February 4. There is published today a new book by the journalist Peter Oborne: The Assault on Truth: Boris Johnson, Donald Trump and the Emergence of a New Moral Barbarism.*
“I have been a political reporter for almost three decades,” he writes. “I have never encountered a senior British politician who lies and fabricates so regularly, so shamelessly and so systematically as Boris Johnson.”
The standard response to this kind of exposé, however well conducted, is that lying is priced into the Johnson brand, and here he is, world king with an eighty-seat majority and his party still ahead of Labour in the opinion polls.

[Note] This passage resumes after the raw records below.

(* ===== verification/DisplayDevices.v ===== *)
(** What the display thread sets up and how it decodes and presents a frame, call
    by call: the model of [worker_main], [run_worker] and [Presenter] in
    [src/sardp-win/src/display.rs], over [WinApi].  [DisplayWindow]
    models the same thread as the client sees it; [frames_as_the_window_has_them]
    says that the one implements the other.  Arguments of the calls that only
    configure are left out. *)

From S2P Require Import Prelude.
From S2P Require Import StreamKind.
From S2P Require Import WinApi.
From S2P Require DisplayWindow.
Import DisplayWindow (SubmittedFrame, FrameTiming, sf_generation, sf_width, sf_height, sf_receive_ts, timing_of).

(** * Definitions *)

Section display.
(** [windows::core::Error], the error a message gives and the one for a type that
    there is none of. *)
Context {Error : Type}.
Variables (E_FAIL : string -> Error) (MF_E_NO_MORE_TYPES : Error).

Local Notation win := (win (Error := Error)).
Local Notation failure := (failure (Error := Error)).

(** What the machine has: how many decoders there are, what they put out, and
    whether the handle of the swap chain is one. *)
Record machine := {
  decoders : nat;
  offered : list string;
  provides_samples : bool;
  waitable_valid : bool;
}.

(** ** Setting up *)

Definition create_window : win Error unit :=
  _ ← call "GetModuleHandleW";
  _ ← ignored ["RegisterClassW"];
  _ ← calls ["AdjustWindowRect"; "CreateWindowExW"];
  ignored ["ShowWindow"].

(** The handle is the caller's to close. *)
Definition create_swap_chain (m : machine) : win Error unit :=
  _ ← calls ["cast IDXGIDevice"; "GetAdapter"; "GetParent"; "CreateSwapChainForHwnd"; "cast IDXGISwapChain2";
             "SetMaximumFrameLatency"];
  _ ← note (Called "GetFrameLatencyWaitableObject");
  if negb (waitable_valid m) then fail (E_FAIL "GetFrameLatencyWaitableObject returned an invalid handle")
  else acquire Waitable.

(** The caller owns the first [IMFActivate]. *)
Definition find_h264_decoder (m : machine) : win Error unit :=
  find_first_mft (decoders m) (E_FAIL "no synchronous H.264 decoder MFT found").

(** Over the types offered from an index on. *)
Fixpoint set_nv12_output_type (types : list string) : win Error unit :=
  _ ← call "GetOutputAvailableType";
  match types with
  | [] => fail MF_E_NO_MORE_TYPES
  | subtype :: types =>
      _ ← call "GetGUID";
      if String.eqb subtype "NV12" then call "SetOutputType" else set_nv12_output_type types
  end.

(** The block that asks for low latency; what it is refused does not matter. *)
Definition ask_low_latency : win Error unit :=
  _ ← ignored ["GetAttributes"; "SetUINT32 MF_LOW_LATENCY"];
  ignored ["cast ICodecAPI"; "SetValue CODECAPI_AVLowLatencyMode"].

(** What follows the [IMFActivate], which goes at the end. *)
Definition configure_decoder (m : machine) : win Error unit :=
  _ ← call "ActivateObject";
  _ ← ask_low_latency;
  _ ← calls ["MFT_MESSAGE_SET_D3D_MANAGER"; "MFCreateMediaType"; "SetGUID MF_MT_MAJOR_TYPE"; "SetGUID MF_MT_SUBTYPE";
             "SetUINT32 MF_MT_INTERLACE_MODE"; "SetUINT64 MF_MT_FRAME_SIZE"; "SetInputType"];
  _ ← set_nv12_output_type (offered m);
  _ ← call "GetOutputStreamInfo";
  if negb (provides_samples m) then
    fail (E_FAIL "decoder MFT does not provide its own (D3D11) output samples; CPU output path not implemented")
  else calls ["MFT_MESSAGE_NOTIFY_BEGIN_STREAMING"; "MFT_MESSAGE_NOTIFY_START_OF_STREAM";
              "CreateVideoProcessorEnumerator"; "CreateVideoProcessor"].

Definition create_decoder (m : machine) (width height : Z) : win Error DisplayWindow.Decoder :=
  _ ← find_h264_decoder m;
  _ ← guarded (Activate 0) (configure_decoder m);
  mret {| DisplayWindow.d_width := width; DisplayWindow.d_height := height; DisplayWindow.frames_decoded := 0 |}.

(** ** A frame *)

(** The memory buffer of a sample: its size, what is copied into it, and the
    sample's time. *)
Record Sample := { allocated : Z; copied : list Z; sample_time : Z }.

Covid-19 has, however, created a new and more urgent response to Johnson’s mendacity.
Also just published is a report from the front line, Breath taking. Inside the NHS in a time of pandemic, by Rachel Clarke.** It describes the experiences of a doctor during the early months of the outbreak. Clarke was a television journalist before retraining as a doctor specialising in palliative care. When the crisis broke, like many others from different medical disciplines she volunteered to an intensive care unit in a nearby hospital.
A theme throughout her book is the enhanced importance of truth in communicating with seriously ill patients:
“When drugs run dry, when cure is no longer an option, I deal in words like my patients’ lives depend on it. Words build trust, allay fears, dispel myths, inspire hope. They clarify, challenge, encounter and console. Words leap beyond the constraints of masks and gowns and gloves and gowns. Titrated carefully, dosed just right, words can take a dying patient all the way from the depths of despair to a place of home and even serenity… It follows that doctors have a duty to use our words with exceptional care. We are nothing if our patients cannot trust us. Above all, our words must be our bond.” (p. 212)
Other accounts emerging from intensive care units stress the urgency of what may be final words.
An anaesthetist writes of his experience preparing a patient for a ventilator:
“‘I need to phone my family,’ she gasps. I nod and say OK, almost shouting to be heard over the noise of the alarms. The patient tries to talk to her family on FaceTime. She is extremely breathless and looks like she is dry drowning in thin air. Tears pour down her face. I hear someone on the phone crying and saying ‘I love you’ … While we are pre-oxygenating her, I take off her CPAP hood and lean closer. ‘We’re here to look after you. Everything will be OK.’ I stop talking because I think I might cry. I worry she is dying. I hold her hand. She squeezes it and I squeeze hers back.”***
Every word, however brief and obscured by machinery, masks or bad phone reception, is freighted with a lifetime’s meaning.
An individual or institutional crisis places an additional premium on truth. Stressed and exhausted by her days on the ward, Rachel Clarke was enraged by the casual, self-regarding misrepresentations in Boris Johnson’s daily press conferences. She knew just what was happening in the hospitals, how much worse matters really were for both patients and staff.
“I never wanted Red Arrows, medals or minutes of silence” she writes at the end of her book: “Like my colleagues, my needs were more prosaic. Really I just wanted honesty from those who rule us.” (p. 216)
*(London: Simon and Schuster, 2021)
**Rachel Clarke, Breath taking. Inside the NHS in a time of pandemic (London: Little, Brown, 2021).